Above, fingers type of a backlit computer keyboard.
© User:Colin / Wikimedia Commons
In fact, you can have even BETTER conversations online than in person! And, in a digital classroom, they are far better than you can have in a synchronous chat. Here’s why:
- Students who are quieter or slow to respond in class have time to gather their thoughts online.
- Students don’t have to compete with the class loudmouth (a term I use endearingly, as someone who struggled to sit in silence and let others gather their thoughts as an undergraduate), so you have you are less likely to have one person dominating.
- Students who struggle to follow a fast-moving dialogue in class can take their time reading written comments from peers without getting lost or overwhelmed.
- Students who are cautious with their words have time to think them through.
- All students have the opportunity to slow down their thinking, select their word choices carefully, and revise their thoughts before they post them.

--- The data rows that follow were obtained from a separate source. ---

(** The truth value of an optional string: [None] and [''] are false. *)
Definition truthy (slug : option string) : bool :=
  match slug with
  | None | Some EmptyString => false
  | Some _ => true
  end.

Definition opt_data (slug : option string) : pydata :=
  match slug with
  | Some s => DStr s
  | None => DNone
  end.

Definition opt_val (slug : option string) : val :=
  match slug with
  | Some s => VStr s
  | None => VNone
  end.

(** ** The facade ([ServiceAPI]) *)

Record ServiceAPI := {
  strategy : ServiceAPIStrategy;
  response : pydata
}.

Definition ServiceAPI_init (strategy : ServiceAPIStrategy) : ServiceAPI :=
  {| strategy := strategy; response := DNone |}.

(** The methods of the facade run on the facade object and the world. *)
Abbreviation F := (SE (ServiceAPI * world)).

Definition in_world {A} (m : M A) : F A :=
  fun s => let '(r, w) := m (snd s) in (r, (fst s, w)).

Definition self_strategy : F ServiceAPIStrategy :=
  fun s => (Ok (strategy (fst s)), s).

Definition set_response (j : pydata) : F unit :=
  fun s => (Ok tt, ({| strategy := strategy (fst s); response := j |}, snd s)).

Module ServiceAPI.

Definition create_project (name : string) (slug : option string) (kwargs : pydict) : F unit :=
  strategy ← self_strategy;
  response ← in_world (create_project strategy name slug kwargs);
  j ← lift (json response); set_response j ;;
  lift (raise_for_status response).

Definition update_project (key : string) (slug : option string) (kwargs : pydict) : F unit :=
  strategy ← self_strategy;
  response ← in_world (update_project strategy key slug kwargs);
  j ← lift (json response); set_response j ;;
  lift (raise_for_status response).

Definition delete_project (key slug : string) : F unit :=
  strategy ← self_strategy;
  response ← in_world (delete_project strategy key slug);
  j ← lift (json response); set_response j ;;
  lift (raise_for_status response).

Definition list_projects : F unit :=
  strategy ← self_strategy;
  response ← in_world (list_projects strategy);
  j ← lift (json response); set_response j ;;
  lift (raise_for_status response).

Definition project_details (key : string) : F unit :=
  strategy ← self_strategy;
  response ← in_world (project_details strategy key);
  j ← lift (json response); set_response j ;;
  lift (raise_for_status response).

Definition add_deploy_key (project_id key_title ssh_key : string) (read_only : bool) : F unit :=
  strategy ← self_strategy;
  response ← in_world (add_deploy_key strategy project_id key_title ssh_key read_only);
  j ← lift (json response); set_response j ;;
  lift (raise_for_status response).

End ServiceAPI.

End Base.

Import Base.

(** * Bitbucket *)

Module Bitbucket.
Section Strategy.

Variable transport : list call -> call -> result Response.
Variable slugify : string -> string.

Definition init (oauth_token : string) : M ServiceRequestsMixin :=
  ServiceAPIStrategy_init "https://api.bitbucket.org/2.0" oauth_token VNone DEFAULT_TIMEOUT.

Definition username (self : ServiceRequestsMixin) : M pydata :=
  user_details ← get_json_or_raise transport self "user" [] [];
  lift (subscript user_details "username").

Definition create_project (self : ServiceRequestsMixin)
    (name : string) (slug : option string) (kwargs : pydict) : M Response :=
  default_settings ← new_dict [
    ("has_issues", VBool false);
    ("has_wiki", VBool false);
    ("is_private", VBool true);
    ("name", VStr name);
    ("scm", VStr "git")
  ];
  update_items default_settings kwargs ;;
  let slug := if truthy slug then opt_data slug else DStr (slugify name) in
  username ← username self;
  post transport self "repositories" [username; slug] [("json", default_settings)].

- Because students aren’t engaging face-to-face, some physical barriers fade away. No one is worried about their accent, the sound of their voice, or their appearance.
- When students aren’t having an in-person interaction, they are often more vulnerable with what they share.
- If you set the expectation that everyone will participate in discussion board, you’ll hear from more students than you typically do in class.
- When students get to think more carefully about their answers (often reading the question days in advance and thinking about it before they right), they give more thoughtful answers.
Having taught both online and in person for years (including different sections of the same courses), I have found that the online discussions my students have are richer, more thoughtful, and more respectful, with a broader range of voices. I hope you discover the same!